Respect, Symbiosis, and Pluralism: Ideas of Ethics in Paradise Lost and Klara and The Sun
DOI:
https://doi.org/10.56028/aehssr.11.1.203.2024Keywords:
Milton; Kazuo Ishiguro; Paradise Lost; Klara and The Sun; Literary Ethics;.Abstract
Literary ethics criticism regards literature as the specific ethical expression of human society at a particular stage of history, regarding literature as “the art of Ethics”. Ethical Literary Criticism takes it as its duty to explain the ethical function of literature, aiming at explaining the ethical phenomena in literature and making value judgments on them. In his Paradise Lost, which is regarded as “a monument in the history of European literature”, Milton explores ethical issues and considers the boundaries between good and evil in the classic Genesis stories of Satan's failure to rebel and Adam and Eve's expulsion from Paradise after stealing the forbidden fruit.
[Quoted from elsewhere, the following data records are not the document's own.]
Lemma mask_to_img_order_irrelevant_witness :
  mask_to_img counter_random3 nearest_resize [large_mask; small_mask] 0
  = mask_to_img counter_random3 nearest_resize [small_mask; large_mask] 0.
Proof.
  apply (@mask_to_img_order_irrelevant nat counter_random3 nearest_resize
           [small_mask; large_mask] [large_mask; small_mask] 2 2 0).
  - apply perm_swap.
  - simpl. repeat constructor; simpl; intuition discriminate.
  - intros m [<- | [<- | []]]; reflexivity.
Defined.

(* ================================================================== *)
(** * Further properties of the conversion to 8-bit pixels *)

Lemma nth_flat_map_blocks {A B : Type} (f : A -> list B) (k : nat) (da : A) (db : B)
  (l : list A) :
  (forall x, length (f x) = k) ->
  forall r i, r < length l -> i < k ->
    nth (r * k + i) (flat_map f l) db = nth i (f (nth r l da)) db.
Proof.
  intros Hk. induction l as [| x l IH]; intros r i Hr Hi; simpl in Hr; [lia |].
  simpl flat_map. destruct r as [| r].
  - simpl. rewrite app_nth1 by (rewrite Hk; exact Hi). reflexivity.
  - rewrite app_nth2 by (rewrite Hk; simpl; lia).
    rewrite Hk. replace (S r * k + i - k) with (r * k + i) by (simpl; lia).
    simpl nth. apply IH; lia.
Qed.

(** [np.moveaxis(x, 0, -1)] on three axes: the entry at [(y, x, c)] of the
    result is the entry at [(c, y, x)] of the argument. *)
Lemma np_moveaxis_0_last_entry (arr : ndarray Q) (C H W : nat) :
  shape arr = [C; H; W] ->
  exists moved,
    np_moveaxis_0_last arr = Ok moved
    /\ shape moved = [H; W; C]
    /\ length (data moved) = H * W * C
    /\ forall y x c, y < H -> x < W -> c < C ->
         nth ((y * W + x) * C + c) (data moved) 0%Q
         = nth ((c * H + y) * W + x) (data arr) 0%Q.
Proof.
  intros Hshape. unfold np_moveaxis_0_last. rewrite Hshape.
  eexists. split; [reflexivity |]. cbn [shape data app].
  assert (Hinner : size_of [H; W] = H * W) by (unfold size_of; simpl; lia).
  rewrite Hinner.
  assert (Hblock : forall r : nat,
             length (map (fun i => nth (i * (H * W) + r) (data arr) 0%Q) (seq 0 C)) = C)
    by (intros r; rewrite length_map, length_seq; reflexivity).
  split; [reflexivity |]. split.
  - rewrite (flat_map_length_const _ _ Hblock), length_seq. reflexivity.
  - intros y x c Hy Hx Hc.
    rewrite (nth_flat_map_blocks _ 0 0%Q _ Hblock) by (rewrite ?length_seq; nia).
    rewrite seq_nth by nia. cbn [Nat.add].
    rewrite (nth_indep _ 0%Q (nth (0 * (H * W) + (y * W + x)) (data arr) 0%Q))
      by (rewrite length_map, length_seq; exact Hc).
    rewrite (map_nth (fun i => nth (i * (H * W) + (y * W + x)) (data arr) 0%Q) (seq 0 C) 0 c).
    rewrite seq_nth by exact Hc. cbn [Nat.add]. f_equal. lia.
Qed.
(** * The task scheduling core of the mail engine

    A shallow embedding of [TaskPriorities] (the second module of
    js/ext/axeshim-browserbox.js), of the [append_message] simple task
    (js/imap/vanilla_tasks/append_message.js) and of the [store_flags] complex
    task, with the properties the specification states about them. *)

From stdpp Require Import gmap strings list fin_maps sorting.
From Stdlib Require Import ZArith Lia.

Local Open Scope Z_scope.

(** ** Data model *)

Abbreviation TaskId := string (only parsing).
Abbreviation PriorityTag := string (only parsing).
Abbreviation PriorityOwner := string (only parsing).

(** The exceptions the embedded code can raise. *)
Inductive JSError :=
| TypeError (msg : string)
| ReferenceError (name : string)
| Rejected (reason : string).

(** The completion of a call that mutates an object of state [S]: it returns
    or it throws, and in both cases the mutations made so far stay. *)
Inductive Completion (A S : Type) :=
| Normal (result : A) (state : S)
| Throw (error : JSError) (state : S).
Arguments Normal {A S} result state.
Arguments Throw {A S} error state.

Definition final_state {A S} (c : Completion A S) : S :=
  match c with Normal _ s | Throw _ s => s end.

Definition returned {A S} (c : Completion A S) : option A :=
  match c with Normal a _ => Some a | Throw _ _ => None end.

(** What [plannedTask] carries for the priority index. *)
Record PlannedTask := {
  pt_type : string;
  pt_priorityTags : list PriorityTag;
  pt_relPriority : option Z
}.

(** A [WrappedTask] keeps its type on [plannedTask]; a [TaskMarker] is flat and
    has a (truthy) [type] at its root, which is how the code tells them apart.
    [relPriority] may be absent; [priorityTags] is the array every planned task
    and marker carries. *)
Inductive TaskThing :=
| WrappedTask (id : TaskId) (plannedTask : PlannedTask)
| TaskMarker (id : TaskId) (type : string)
             (priorityTags : list PriorityTag) (relPriority : option Z).

Definition thing_id (t : TaskThing) : TaskId :=
  match t with WrappedTask i _ | TaskMarker i _ _ _ => i end.

(** [let isTask = !taskThing.type] *)
Definition isTask (t : TaskThing) : bool :=
  match t with WrappedTask _ _ => true | TaskMarker _ _ _ _ => false end.

(** [isTask ? taskThing.plannedTask.priorityTags : taskThing.priorityTags] *)
Definition thing_priorityTags (t : TaskThing) : list PriorityTag :=
  match t with
  | WrappedTask _ p => pt_priorityTags p
  | TaskMarker _ _ tags _ => tags
  end.

(** [isTask ? taskThing.plannedTask.relPriority : taskThing.relPriority] *)
Definition thing_relPriority (t : TaskThing) : option Z :=
  match t with
  | WrappedTask _ p => pt_relPriority p
  | TaskMarker _ _ _ r => r
  end.

(** A heap node is a mutable object [{key, value}]; the index refers to nodes
    by reference, here by their position in the store of allocated nodes. *)
Record HeapNode := { key : Z; value : TaskThing }.

Abbreviation NodeRef := nat (only parsing).

(** ** The priority heap *)

Module FibonacciHeap.

(** Modelled from the spec: the heap class of ext/fibonacci-heap is not part
    of the sources at hand.  Section 4.1 describes it as a min-structure
    (lower key first) whose extraction breaks ties by insertion order,
    yields nothing when empty, and which offers decrease-key and deletion by
    node handle.  [nodes] is the store of every node object ever created,
    [live] the references of the nodes currently in the heap, oldest first. *)
Record t := { nodes : list HeapNode; live : list NodeRef }.

Definition empty : t := {| nodes := []; live := [] |}.

Definition node_key (ns : list HeapNode) (n : NodeRef) : Z :=
  from_option key 0 (ns !! n).

(** Modelled from the spec: [isEmpty()]. *)
Definition isEmpty (h : t) : bool :=
  match live h with [] => true | _ :: _ => false end.

(** Modelled from the spec: [insert(key, value)] creates a node, adds it
    behind the nodes already present and returns it. *)
Definition insert (k : Z) (v : TaskThing) (h : t) : NodeRef * t :=
  (length (nodes h),
   {| nodes := nodes h ++ [{| key := k; value := v |}];
      live := live h ++ [length (nodes h)] |}).

(** The first node of [l] whose key is the least one, [best] being the
    candidate so far: a later node replaces it only with a strictly smaller
    key, so that among equal keys the oldest wins. *)
Fixpoint least (ns : list HeapNode) (best : NodeRef) (l : list NodeRef) : NodeRef :=
  match l with
  | [] => best
  | n :: l' =>
      if node_key ns n <? node_key ns best then least ns n l' else least ns best l'
  end.
(** The regular-expression search returns the span from the first opening
    bracket to the last closing bracket. *)
Lemma re_search_brackets_span (s : string) :
  re_search_brackets s = bracket_span s.
Proof.
  induction s as [| c rest IH].
  - reflexivity.
  - cbn [re_search_brackets].
    destruct (Ascii.eqb c lbracket) eqn:Ec.
    + apply Ascii.eqb_eq in Ec. subst c.
      rewrite match_dotstar_rbracket_last.
      unfold bracket_span. cbn [index_of last_index_of].
      rewrite Ascii.eqb_refl.
      destruct (last_index_of rbracket rest) as [j |] eqn:El; cbn.
      * now rewrite Nat.add_1_r.
      * now apply re_search_brackets_no_rbracket.
    + rewrite IH. unfold bracket_span. cbn [index_of last_index_of].
      rewrite Ec.
      destruct (last_index_of rbracket rest) as [j |] eqn:El.
      * destruct (index_of lbracket rest) as [i |]; cbn; [| reflexivity].
        change (S i <? S j)%nat with (i <? j)%nat.
        destruct (i <? j)%nat; reflexivity.
      * destruct (index_of lbracket rest) as [i |]; cbn;
          destruct (Ascii.eqb c rbracket); reflexivity.
Qed.

(** ** generate_quiz_questions *)

Lemma extract_quiz_items_run (json_loads : string -> result json)
    (topic : string) (response : json) (tr : trace) :
  extract_quiz_items json_loads topic response tr
  = (Ok (extracted json_loads topic response), tr).
Proof.
  unfold extract_quiz_items, extracted, re_search, lift_result,
    try_except, bind, ret, raise.
  destruct response; try reflexivity.
  destruct (re_search_brackets s) as [group |]; [| reflexivity].
  now destruct (json_loads group).
Qed.
(** X2. The mutations keep the stored phones valid: when every stored
    customer has no phone, an empty phone or a phone of one of the two
    formats, the same holds after a customer creation and after a bulk
    creation, in both variants. *)
Theorem stored_phones_stay_valid `{Backend} st input records :
  phones_valid st ->
  phones_valid (OldSchema3.CreateCustomer_mutate input st).2
  /\ phones_valid (OldSchema.CreateCustomer_mutate input st).2
  /\ phones_valid (OldSchema3.BulkCreateCustomers_mutate records st).2
  /\ phones_valid (OldSchema.BulkCreateCustomers_mutate records st).2.
Proof.
  intros Hst. rewrite CreateCustomer_mutate_run3, CreateCustomer_mutate_run1,
    BulkCreateCustomers_mutate_run3, BulkCreateCustomers_mutate_run1.
  split; [| split; [| split]].
  - destruct (field_errors input) eqn:Ef; [| exact Hst].
    destruct (email_taken st (clean_email input)); [exact Hst |].
    cbv zeta. destruct (db_fault st _); [exact Hst |].
    apply insert_customer_phones; [exact Hst |].
    now apply accepted_phone_ok, field_errors_nil.
  - destruct (negb _) eqn:Ev; [exact Hst |].
    destruct (email_taken st (clean_email input)); [exact Hst |].
    cbv zeta. destruct (db_fault st _); [exact Hst |].
    apply insert_customer_phones; [exact Hst |].
    apply accepted_phone_ok. now rewrite <- phone_rejected_validate.
  - now apply bulk_outcome_phones.
  - now apply bulk_outcome_phones.
Qed.

Lemma stored_phones_stay_valid_witness :
  phones_valid example_store
  /\ phones_valid
       (@OldSchema3.CreateCustomer_mutate example_backend new_customer_input
          example_store).2
  /\ (@OldSchema3.CreateCustomer_mutate example_backend new_customer_input
        example_store).2
     = apply_op (InsertCustomer
         {| Customer.id := 2; Customer.name := "Bob"; Customer.email := "bob@x.com";
            Customer.phone := Some "123-456-7890" |}) example_store.
Proof.
  assert (phones_valid example_store) as Hst.
  { intros c Hc. apply list_elem_of_singleton in Hc as ->. now left. }
  split; [exact Hst |]. split; [| reflexivity].
  apply (@stored_phones_stay_valid example_backend example_store new_customer_input []
           Hst).
Defined.
(** The first [beforeSlide] of a burst takes the interval out of every
    index. *)
Lemma beforePositionChange_first lc interval v lc1 :
  LocalIntervalCollection.store lc !! interval = Some v →
  SequenceInterval.callbacks v = Some (SequenceInterval.mkListener 0 None) →
  (∀ w, SequenceInterval.client w = SequenceInterval.client v →
        selfEqual (LocalIntervalCollection.helpers lc) w) →
  Forall (λ ix, idConsistent ix interval v) (LocalIntervalCollection.indexes lc) →
  LocalIntervalCollection.beforePositionChange interval lc = (Ok (), lc1) →
  ∃ prev,
    sliding lc1 interval 1 prev ∧
    absentFrom (LocalIntervalCollection.indexes lc1) interval ∧
    LocalIntervalCollection.positionChanges lc1
    = LocalIntervalCollection.positionChanges lc ∧
    LocalIntervalCollection.onPositionChange lc1
    = LocalIntervalCollection.onPositionChange lc.
Proof.
  intros Hv Hcb Hself Hid Hrun.
  unfold LocalIntervalCollection.beforePositionChange, bindM at 1,
    LocalIntervalCollection.readInterval, readObject in Hrun.
  rewrite Hv in Hrun. simpl in Hrun. rewrite Hcb in Hrun. simpl in Hrun.
  unfold bindM at 1 in Hrun. rewrite (setListener_run _ _ v) in Hrun by done.
  apply bindM_Ok in Hrun as (this & s0 & [= <- <-] & Hrun).
  apply bindM_Ok in Hrun as (previousInterval & s0 & Hclone & Hrun).
  apply liftR_Ok in Hclone as [Hclone ->].
  apply bindM_Ok in Hrun as (startClone & s0 & Hsc & Hrun).
  apply liftR_Ok in Hsc as [Hsc ->].
  apply bindM_Ok in Hrun as (endClone & s0 & Hec & Hrun).
  apply liftR_Ok in Hec as [Hec ->].
  unfold bindM in Hrun.
  rewrite (setListener_run _ _ (SequenceInterval.setCallbacks v
             (Some (SequenceInterval.mkListener (0 + 1) None)))) in Hrun
    by apply lookup_insert_eq.
  unfold LocalIntervalCollection.removeIntervalFromIndexes in Hrun.
  destruct (LocalIntervalCollection.removeFromEach _ _ _ _) as [r ixs'] eqn:Hloop.
  injection Hrun as -> <-. simpl in *.
  exists (SequenceInterval.setEndpoints previousInterval startClone endClone).
  split_and!; try done.
  - eexists. split; [apply lookup_insert_eq|]. done.
  - eapply removeFromEach_absent; [exact Hloop|apply lookup_insert_eq| |].
    + by apply Hself.
    + eapply Forall_impl; [exact Hid|]. intros ix Hix m key Hm Hkey.
      by apply (Hix m key).
Qed.

(** The [afterSlide] that brings the count to zero puts the interval back
    into every index and calls [onPositionChange] once. *)
Lemma afterPositionChange_last lc interval prev lc' :
  sliding lc interval 1 prev →
  absentFrom (LocalIntervalCollection.indexes lc) interval →
  LocalIntervalCollection.afterPositionChange interval lc = (Ok (), lc') →
  onceIn (LocalIntervalCollection.indexes lc') interval ∧
  LocalIntervalCollection.positionChanges lc'
  = (if LocalIntervalCollection.onPositionChange lc
     then [(interval, prev)] else [])
    ++ LocalIntervalCollection.positionChanges lc ∧
  ∃ w', LocalIntervalCollection.store lc' !! interval = Some w' ∧
        SequenceInterval.callbacks w'
        = Some (SequenceInterval.mkListener 0 None).
Proof.
  intros (w & Hw & Hcb) Habs Hrun.
  unfold LocalIntervalCollection.afterPositionChange, bindM at 1,
    LocalIntervalCollection.readInterval, readObject in Hrun.
  rewrite Hw in Hrun. simpl in Hrun. rewrite Hcb in Hrun. simpl in Hrun.
  unfold bindM at 1 in Hrun. rewrite (setListener_run _ _ w) in Hrun by done.
  apply bindM_Ok in Hrun as ([] & lcB & Hadd & Hrun).
  unfold LocalIntervalCollection.addIntervalToIndexes in Hadd.
  destruct (LocalIntervalCollection.addToEach _ _ _ _) as [r [ixs' s']] eqn:Hloop.
  injection Hadd as -> <-. simpl in *.
  pose proof (addToEach_once _ _ _ _ _ _ Hloop Habs) as Honce.
  apply (addToEach_store SequenceInterval.callbacks) in Hloop as (_ & Hat & _);
    [|done].
  destruct (Hat _ (lookup_insert_eq _ _ _)) as (wB & HwB & HcbB).
  unfold bindM, LocalIntervalCollection.callOnPositionChange, update in Hrun.
  simpl in Hrun.
  destruct (LocalIntervalCollection.onPositionChange lc) eqn:Hopc.
  - rewrite (setListener_run _ _ wB) in Hrun by done.
    injection Hrun as <-. simpl. split_and!; try done.
    eexists. split; [apply lookup_insert_eq|]. done.
  - rewrite (setListener_run _ _ wB) in Hrun by done.
    injection Hrun as <-. simpl. split_and!; try done.
    eexists. split; [apply lookup_insert_eq|]. done.
Qed.

(** A fresh interval takes any properties: [clone] always returns. *)
Lemma addKey_step seq collaborating props mgr deltas kv :
  nonWritable props = ∅ →
  ∃ props' mgr' deltas',
    PropertiesManager.addKey seq collaborating (Ok (props, mgr, deltas)) kv
    = Ok (props', mgr', deltas') ∧
    nonWritable props' = ∅.
Proof.
  intros Hnw. unfold PropertiesManager.addKey. simpl.
  destruct (_ && _ && _); [by eauto|].
  unfold PropertiesManager.writeKey. rewrite Hnw.
  rewrite bool_decide_eq_false_2 by set_solver. simpl. by eauto.
Qed.

Lemma addKey_returns seq collaborating l props mgr deltas :
  nonWritable props = ∅ →
  ∃ r, foldl (PropertiesManager.addKey seq collaborating)
             (Ok (props, mgr, deltas)) l = Ok r.
Proof.
  revert props mgr deltas.
  induction l as [|kv rest IH]; intros props mgr deltas Hnw; [simpl; eauto|].
  destruct (addKey_step seq collaborating props mgr deltas kv Hnw)
    as (props' & mgr' & deltas' & Hstep & Hnw').
  replace (foldl (PropertiesManager.addKey seq collaborating)
             (Ok (props, mgr, deltas)) (kv :: rest))
    with (foldl (PropertiesManager.addKey seq collaborating)
            (PropertiesManager.addKey seq collaborating
               (Ok (props, mgr, deltas)) kv) rest) by reflexivity.
  rewrite Hstep. by apply IH.
Qed.

Lemma clone_returns w : ∃ c, SequenceInterval.clone w = Ok c.
Proof.
  unfold SequenceInterval.clone, SequenceInterval.new,
    SequenceInterval.addProperties, PropertiesManager.addProperties.
  simpl.
  destruct (addKey_returns None false
              (map_to_list (entries (SequenceInterval.properties w)))
              emptyProps PropertiesManager.new emptyProps eq_refl)
    as [[[props mgr] deltas] ->].
  simpl. eauto.
Qed.

Lemma cloneRef_returns lc ref :
  is_Some (LocalIntervalCollection.client lc) →
  ∃ r, LocalIntervalCollection.cloneRef lc ref = Ok r.
Proof.
  intros [c Hc]. unfold LocalIntervalCollection.cloneRef. rewrite Hc.
  destruct (getSegment ref); eauto.
Qed.

(** Indices in good order make a collection in good order. *)
Lemma healthy_setIndexes lc ixs :
  bounded lc →
  Forall (sound (LocalIntervalCollection.helpers lc)
                (LocalIntervalCollection.store lc)) ixs →
  healthy (LocalIntervalCollection.setIndexes lc ixs).
Proof.
  intros [Hstore _] Hsound. split; [split|]; simpl; try done.
  eapply Forall_impl; [exact Hsound|]. intros ix [_ Hids] a Ha.
  destruct (Hids a Ha) as (w & id & Hw & _). eauto.
Qed.

(** On a collection in good order the first [beforeSlide] returns. *)
Lemma beforePositionChange_returns lc interval v id :
  LocalIntervalCollection.store lc !! interval = Some v →
  SequenceInterval.callbacks v = Some (SequenceInterval.mkListener 0 None) →
  healthy lc → is_Some (LocalIntervalCollection.client lc) →
  I.getIntervalId v = Ok id →
  ∃ lc1, LocalIntervalCollection.beforePositionChange interval lc = (Ok (), lc1) ∧
         healthy lc1.
Proof.
  intros Hv Hcb Hhealthy Hclient Hid.
  set (vA := SequenceInterval.setCallbacks v
               (Some (SequenceInterval.mkListener (0 + 1) None))).
  set (lcA := LocalIntervalCollection.setStore lc
                (<[interval := vA]> (LocalIntervalCollection.store lc))).
  destruct (clone_returns v) as [previousInterval Hclone].
  destruct (cloneRef_returns lcA (SequenceInterval.start previousInterval))
    as [startClone Hsc]; [done|].
  destruct (cloneRef_returns lcA (SequenceInterval.end_ previousInterval))
    as [endClone Hec]; [done|].
  set (vB := SequenceInterval.setCallbacks vA
               (Some (SequenceInterval.mkListener (0 + 1)
                        (Some (SequenceInterval.setEndpoints previousInterval
                                 startClone endClone))))).
  set (lcB := LocalIntervalCollection.setStore lcA
                (<[interval := vB]> (LocalIntervalCollection.store lcA))).
  assert (HA : LocalIntervalCollection.setListener interval
                 (SequenceInterval.mkListener (0 + 1) None) lc = (Ok (), lcA))
    by by apply setListener_run.
  assert (HB : LocalIntervalCollection.setListener interval
                 (SequenceInterval.mkListener (0 + 1)
                    (Some (SequenceInterval.setEndpoints previousInterval
                             startClone endClone))) lcA = (Ok (), lcB))
    by (apply setListener_run; apply lookup_insert_eq).
  pose proof (setListener_extends I.getIntervalId id_callbacks _ _ _ _ _ HA)
    as HextA.
  pose proof (setListener_extends I.getIntervalId id_callbacks _ _ _ _ _ HB)
    as HextB.
  assert (HhealthyA : healthy lcA)
    by (apply (healthy_extends lc); [done..|apply Hhealthy]).
  assert (HhealthyB : healthy lcB)
    by (apply (healthy_extends lcA); [done..|apply HhealthyA]).
  destruct (removeFromEach_returns (LocalIntervalCollection.helpers lcB)
              (LocalIntervalCollection.store lcB) interval
              (LocalIntervalCollection.indexes lcB) (proj2 HhealthyB))
    as (ixs' & Hloop & Hsound').
  { exists vB, id. split; [apply lookup_insert_eq|]. exact Hid. }
  exists (LocalIntervalCollection.setIndexes lcB ixs').
  split; [|by apply healthy_setIndexes; [apply HhealthyB|]].
  unfold LocalIntervalCollection.beforePositionChange.
  rewrite (bindM_run _ _ lc lc v)
    by (unfold LocalIntervalCollection.readInterval, readObject; by rewrite Hv).
  simpl. rewrite Hcb. simpl.
  rewrite (bindM_run _ _ lc lcA ()) by exact HA.
  rewrite (bindM_run _ _ lcA lcA lcA) by done.
  rewrite (bindM_run _ _ lcA lcA previousInterval)
    by (unfold liftR; by rewrite Hclone).
  rewrite (bindM_run _ _ lcA lcA startClone) by (unfold liftR; by rewrite Hsc).
  rewrite (bindM_run _ _ lcA lcA endClone) by (unfold liftR; by rewrite Hec).
  rewrite (bindM_run _ _ lcA lcB ()) by exact HB.
  unfold LocalIntervalCollection.removeIntervalFromIndexes. by rewrite Hloop.
Qed.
As the edifying significance of literature gradually diminishes, the ethical thoughts embodied in literary works change with the times and break through the limitations of the times at intervals; in contemporary times, Kazuo Ishiguro, a Japanese writer with a “dual identity”, observes and participates in the life of Josie's family from the perspective of the AI in his novel Klara and The Sun, recounting insights into love and humanity and reflecting abundant ethical reflections on identity and moral goodness and evil, which shares some similarities with Paradise Lost written in the 17th century. Therefore, the thesis focuses on the three dimensions of self-internal, self and other, and self and morality attempting to show the ethical reflections on self-identity cognition, the relationship between man and other, the boundary between good and evil, and rationality and irrationality in Paradise Lost and Klara and The Sun, in order to reveal ethical changes of the times and explore the ethical ideals shared by Milton and Kazuo Ishiguro.